In the land of Magritte and surrealism — Belgian helmer Alain Berliner reminds us in “The Wall” — anything can happen on the eve of the year 2000, even the overnight erection of a wall between the country’s bickering Flemish and French-speaking sides. This hourlong entry in the Collection 2000 series is basically a one-joke production overwhelmed by a political tract as heavy as cement. Though pic is good as a quickie lesson on Belgian social tensions, one might have expected a better developed and more comic result from the director of the critically acclaimed hit “Ma vie en rose.” Euro TV will be its main market.
Albert (Daniel Hanssens) is the popular owner of a take-out French fry joint positioned exactly on Belgium’s “linguistic border” He’s from the French side, but speaks both lingoes. On the eve of the millennium, the authorities decide to solve the problem for once and for all by putting up their own Berlin Wall — which cuts Albert’s stand in half.

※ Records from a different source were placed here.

(** * NearestPlaceFinder: places-discovery pipeline

    A shallow embedding of the service layer of the application
    (placesService: location cascade, geocoding, Overpass aggregation,
    synthetic generators, merge engine) and of the route engine of the
    directions page, together with the properties stated about them.

    JavaScript numbers are IEEE-754 binary64 values; they are modelled by
    the primitive floats of the prover, which are the same format.  The
    transcendental functions of the [Math] object, which the language leaves
    implementation-approximated, are collected in a record. *)

From Stdlib Require Import ZArith List String Ascii Bool Lia.
From Stdlib Require Import Floats Sorted Permutation DecimalString.
Import ListNotations.

Set Warnings "-inexact-float".

(* ================================================================== *)
(** * JavaScript numbers *)
(* ================================================================== *)

Module JsNum.

Open Scope float_scope.

(** [Number.isFinite]: neither an infinity nor NaN. *)
Definition isFinite (x : float) : bool :=
  match Prim2SF x with
  | S754_zero _ | S754_finite _ _ _ => true
  | _ => false
  end.

Definition isNaN (x : float) : bool :=
  match Prim2SF x with
  | S754_nan => true
  | _ => false
  end.

(** [Math.PI], written in hexadecimal so that it is exact. *)
Definition PI : float := 0x1.921fb54442d18p+1.

(** [Math.min] and [Math.max] on two arguments: NaN if either is NaN. *)
Definition min (a b : float) : float :=
  if isNaN a || isNaN b then nan
  else if a <? b then a
  else if b <? a then b
  else match Prim2SF a with S754_zero true => a | _ => b end.

Definition max (a b : float) : float :=
  if isNaN a || isNaN b then nan
  else if a <? b then b
  else if b <? a then a
  else match Prim2SF a with S754_zero false => a | _ => b end.

(** The part of the [Math] object that the language specification leaves
    to the implementation, and the number/string conversions of the
    runtime. *)
Record MathLib := {
  sin : float -> float;
  cos : float -> float;
  atan2 : float -> float -> float;
  floor : float -> float;
  round : float -> float;
  rem : float -> float -> float;          (* the [%] operator *)
  toFixed : float -> nat -> string;
  numToString : float -> string;          (* [String(x)], [`${x}`] *)
  parseFloat : string -> float
}.

(** The value of a number as a natural number, when it is a non-negative
    integer: the index that [arr[x]] reads. *)
Definition toIndex (x : float) : option nat :=
  match Prim2SF x with
  | S754_zero _ => Some 0%nat
  | S754_finite false m e =>
      match e with
      | Z0 => Some (Pos.to_nat m)
      | Z.pos p => Some (Z.to_nat (Z.pos m * 2 ^ Z.pos p))
      | Z.neg p =>
          if (Z.pos m mod 2 ^ Z.pos p =? 0)%Z
          then Some (Z.to_nat (Z.pos m / 2 ^ Z.pos p))
          else None
      end
  | _ => None
  end.

(** The number of iterations of [for (let i = 0; i < bound; i++)]: the
    natural numbers below [bound].  No iteration for a NaN or non-positive
    bound.  (An infinite bound, with which the loop would not end, does not
    arise: the bounds in the code are results of [Math.floor] and
    [Math.min].) *)
Definition loopCount (bound : float) : nat :=
  match Prim2SF bound with
  | S754_finite false m e =>
      match e with
      | Z0 => Pos.to_nat m
      | Z.pos p => Z.to_nat (Z.pos m * 2 ^ Z.pos p)
      | Z.neg p =>
          Z.to_nat ((Z.pos m + 2 ^ Z.pos p - 1) / 2 ^ Z.pos p)
      end
  | _ => 0%nat
  end.

(** A natural number as a number (counters and lengths are small). *)
Definition ofNat (n : nat) : float := of_uint63 (Uint63.of_Z (Z.of_nat n)).

(** Conformance conditions used by the geometric properties.  The first
    and third are fixed by the language specification ([Math.sin(+0)] is
    [+0], [Math.atan2(+0, x)] is [+0] for positive [x]); oddness of the sine
    and the range of the cosine hold of the usual fdlibm-derived
    implementations. *)
Definition sin_odd_on (M : MathLib) : Prop :=
  forall x, sin M (- x) = - sin M x.

Record MathConforms (M : MathLib) : Prop := {
  sin_zero : sin M 0 = 0;
  sin_odd : sin_odd_on M;
  atan2_zero_one : atan2 M 0 1 = 0;
  cos_range : forall x, isFinite x = true -> (abs (cos M x) <=? 1) = true
}.

(** A small [Math] instance for evaluating the model on concrete inputs:
    the first-order approximations [sin x = x], [cos x = 1],
    [atan2 y x = y / x], and identity rounding. *)
Definition smallAngleMath : MathLib := {|
  sin := fun x => x;
  cos := fun _ => 1;
  atan2 := fun y x => y / x;
  floor := fun x => x;
  round := fun x => x;
  rem := fun x _ => x;
  toFixed := fun _ _ => "0"%string;
  numToString := fun _ => "0"%string;
  parseFloat := fun _ => 0
|}.

(** Degrees to radians, as written throughout the code:
    [deg * Math.PI / 180]. *)
Definition toRadians (deg : float) : float := deg * PI / 180.

End JsNum.

(* ================================================================== *)
(** * Geometry utilities *)
(* ================================================================== *)

Module Geo.

Import JsNum.
Open Scope float_scope.

(** A coordinate is valid when its latitude lies in [-90, 90] and its
    longitude in [-180, 180]; a NaN or an infinity satisfies neither. *)
Definition validCoordinate (lat lng : float) : bool :=
  (abs lat <=? 90) && (abs lng <=? 180).

Section WithMath.

Context (M : MathLib).

(** [calculateDistance]: Haversine formula, Earth radius 6371 km. *)
Definition calculateDistance (lat1 lng1 lat2 lng2 : float) : float :=
  let R := 6371 in
  let dLat := (lat2 - lat1) * PI / 180 in
  let dLng := (lng2 - lng1) * PI / 180 in
  let a :=
    sin M (dLat / 2) * sin M (dLat / 2) +
    cos M (lat1 * PI / 180) * cos M (lat2 * PI / 180) *
    sin M (dLng / 2) * sin M (dLng / 2) in
  let c := 2 * atan2 M (sqrt a) (sqrt (1 - a)) in
  R * c.

End WithMath.

(** ** A pair of nearly antipodal points

    For the points (2.5, 0) and (-2.5, 180) the code evaluates the sine
    and the cosine at 2.5 degrees and at 90 degrees in radians, with
    either sign. *)
Definition radians2_5 : float := 0x1.657184ae74487p-5.
Definition radians90 : float := 0x1.921fb54442d18p+0.

(** The real sine and cosine of [radians2_5], rounded to the nearest
    number (the real values lie 0.40 and 0.32 units in the last place
    below them); the real sine of [radians90] rounds to 1. *)
Definition sin2_5 : float := 0x1.65547c4694e11p-5.
Definition cos2_5 : float := 0x1.ff833f9da45f7p-1.

(** A [Math] instance with these values at these arguments, and with
    [atan2] of a NaN a NaN; elsewhere the small-angle approximations. *)
Definition sampledMath : MathLib := {|
  sin := fun x =>
    if x =? radians2_5 then sin2_5
    else if x =? - radians2_5 then - sin2_5
    else if x =? radians90 then 1
    else if x =? - radians90 then -1
    else x;
  cos := fun x => if abs x =? radians2_5 then cos2_5 else 1;
  atan2 := fun y x => y / x;
  floor := fun x => x;
  round := fun x => x;
  rem := fun x _ => x;
  toFixed := fun _ _ => "0"%string;
  numToString := fun _ => "0"%string;
  parseFloat := fun _ => 0
|}.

Padding the tale without adding much is the “surreal” ghost of Albert’s long-dead father (Mil Seghers), who palely materializes at inconvenient moments, like when his son is bedding a sweet Flemish girl (Pascale Bal). Their inter-linguistic romance naturally complicates matters when they have to choose which side of the wall to live on.
Berliner is obviously anguished at his countrymen’s absurd division; by pushing it to its ultimate conclusion — Nazi-like paramilitary forces rounding up citizens — “The Wall” brings home the gravity of the problem. But story develops with the obviousness of a comic book, losing the audience’s interest as soon as it becomes apparent what the bulldozers and men in yellow suits are up to.
Cinematographer Yves Cape opts for a hard-edged look of unnatural colors that reinforces the idea of strangeness and alienation.